Wednesday 14 June 2017

Seasons Last 1000 Years

It has been a wee while since I posted about "The City Shining...", my (although I should really say our, since so many commenters on the blog and on G+ have contributed to its evolution) campaign setting in which a day lasts 100 years.

As a reprise to those posts, I have just finished a book which may be relevant to your interests - Helliconia Spring, by Brian Aldiss. I had never even heard of this book (part of the "Helliconia" trilogy) until I happened across it in a second-hand book shop a few months ago; I find this beyond surprising, because it is in a strange way a masterpiece of the SF/Fantasy genre.
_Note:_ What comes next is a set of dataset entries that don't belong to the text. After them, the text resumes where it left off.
Lemma io_ensure_writer (h : AudioHandler Wr) i w o :
  option_Forall2 (io_writing h i) (writers h !! i) o ->
  match ensure_writer h i w with
  | (Ok aw, h', w') => io_writing h i aw (default (0, Some []) o) /\ only (wav_path h i) w w' /\
      (forall aw', with_writers h' (<[i := aw']> (writers h')) = with_writers h (<[i := aw']> (writers h)))
  | (Err e, h', w') => o = None /\ h' = h /\ only (wav_path h i) w w' /\ is_hound_error (Err e) = true
  end.
Proof.
  unfold ensure_writer. inversion 1 as [aw e He|]; cbn; [by auto using only_refl|].
  unfold writer_new. pose proof (create_spec (wav_path h i) (spec_to_wav (h_spec h)) w) as Hs.
  destruct (wav_create _ _ w) as [[wr|err] w']; [|by destruct Hs]. destruct Hs as [Hw Hp].
  destruct (utc_now w') as [now w2] eqn:En. split_and!.
  - exists wr, []. cbn. rewrite (proj1 (Hp wr eq_refl)). split_and!; try done. by left.
  - intros q Hq. rewrite <- Hw by done. replace w2 with (snd (utc_now w')) by (by rewrite En). apply now_spec.
  - intros aw'. cbn. by rewrite insert_insert_eq.
Qed.

Lemma io_finalize (h : AudioHandler Wr) i aw e w :
  io_writing h i aw e ->
  let '(r, w', sent) := finalize_writer aw w in
  only (wav_path h i) w w' /\
  match r with
  | Ok _ => (forall xs, snd e = Some xs -> wav_file w' (wav_path h i) = Some (spec_to_wav (h_spec h), xs)) /\
      map untimed sent = [event_of h i]
  | Err _ => sent = [] /\ is_hound_error r = true
  end.
Proof.
  intros (wr & ys & Hin & Hid & Hdev & Hseq & Hp & Hys). unfold finalize_writer, finalize_as_new_event. rewrite Hin.
  pose proof (finalize_spec wr w) as Hs. destruct (wav_finalize wr w) as [[[]|err] w'].
  - destruct (wav_pending wr) as [[p s] xs]. cbn in Hp. injection Hp as -> ->. destruct Hs as [Hw Hf].
    destruct (utc_now w') as [now w2] eqn:En.
    assert (forall q, wav_file w2 q = wav_file w' q) as Hnow.
    { intros q. replace w2 with (snd (utc_now w')) by (by rewrite En). apply now_spec. }
    split_and!; [intros q Hq; rewrite Hnow; by apply Hw| |by cbn; rewrite Hid, Hdev].
    intros zs Hz. rewrite Hnow, Hf by done. destruct Hys as [[[= <-] Hy]|Hy]; congruence.
  - destruct (wav_pending wr) as [[p s] xs]. cbn in Hp. injection Hp as -> ->. by destruct Hs.
Qed.
(* ===== verification/Signal.v ===== *)
(** * The stream of termination signals (backend/src/signal.rs)

    Every server actor stops at the first signal of this stream. [poll_recv] is
    [tokio]'s stream of one signal kind. *)
From S2P Require Import Prelude AudioSink.

Inductive Signal : Type := Hup | Int_ | Term_ | Quit_.
#[export] Instance Signal_eq_dec : EqDecision Signal.
Proof. solve_decision. Defined.

Section Stream.
Context {S E : Type} (unix_signal : Signal -> result S E) (poll_recv : S -> Poll (option ()) * S).

Definition SignalStream : Type := list (Signal * S).

(** [SignalStream::new]: a signal that can not be listened to is left out. *)
Definition signal_stream_new : SignalStream :=
  foldl (fun streams signal =>
    match unix_signal signal with
    | Ok stream => streams ++ [(signal, stream)]
    | Err _ => streams
    end) [] [Int_; Hup; Term_; Quit_].

(** [Stream::poll_next]: the loop over the indices; the inner [loop] runs
    once. *)
Fixpoint poll_next (streams : SignalStream) : Poll (option Signal) * SignalStream :=
  match streams with
  | [] => (Pending, [])
  | (signal, stream) :: rest =>
      match poll_recv stream with
      | (Ready None, stream) => (Ready None, (signal, stream) :: rest)
      | (Pending, stream) => let (r, rest) := poll_next rest in (r, (signal, stream) :: rest)
      | (Ready (Some _), stream) => (Ready (Some signal), (signal, stream) :: rest)
      end
  end.

(** A stream that was polled without a result. *)
Definition polled (x : Signal * S) : Signal * S := (fst x, snd (poll_recv (snd x))).

(** Polling answers the first stream, in the order interrupt, hangup,
    terminate, quit, that has an answer: its signal, or the end. The streams
    before it are polled once, those behind it not at all; the answer is
    pending when every stream is. *)
Lemma poll_next_first_ready (streams : SignalStream) :
  (Forall (fun x => fst (poll_recv (snd x)) = Pending) streams /\
   poll_next streams = (Pending, map polled streams)) \/
  exists pre x post r, streams = pre ++ x :: post /\
    Forall (fun y => fst (poll_recv (snd y)) = Pending) pre /\ fst (poll_recv (snd x)) = Ready r /\
    poll_next streams = (Ready ((fun _ => fst x) <$> r), map polled pre ++ polled x :: post).
Proof.
  induction streams as [|[signal stream] rest IH]; [by left|]. cbn [poll_next].
  destruct (poll_recv stream) as [[[[]|]|] stream'] eqn:Hs.
  - right. exists [], (signal, stream), rest, (Some tt). unfold polled. cbn. by rewrite Hs.
  - right. exists [], (signal, stream), rest, None. unfold polled. cbn. by rewrite Hs.
  - destruct IH as [[Hp ->]|(pre & x & post & r & -> & Hp & Hr & ->)].
    + left. split; [constructor; [cbn; by rewrite Hs|done]|]. cbn. unfold polled at 2. cbn. by rewrite Hs.
    + right. exists ((signal, stream) :: pre), x, post, r. split_and!; [done|constructor; [cbn; by rewrite Hs|done]|done|].
      cbn. unfold polled at 3. cbn. by rewrite Hs.
Qed.
End Stream.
I say "in a strange way" because the book is flawed - it is granite-hard to get into and the plot moves like a glacier. But simply as a vision it is sublime: a world in a binary star system which orbits one star while that star orbits a much larger one. As the planet comes closer to the larger star, the seasons rapidly warm up, and rapidly cool down as it moves away. In other words, each season lasts over 1000 years. Entire civilizations are formed in spring, rise to their apogee in summer, then die off in winter leaving only ruins behind.

As a description of a fantasy world I can think of few parallels; the planet of Helliconia is itself a character and the extended lyrical sections in which the changing of the seasons is described are stunningly good (they remind me of Kim Stanley Robinson's descriptions of the first explorations of the poles of Mars in Red Mars, still for me probably the tour de force in SF imaginative writing). The book is also notable for having an opening prelude of nigh-on 100 pages set entirely underground - Veins of the Earth, eat your heart out.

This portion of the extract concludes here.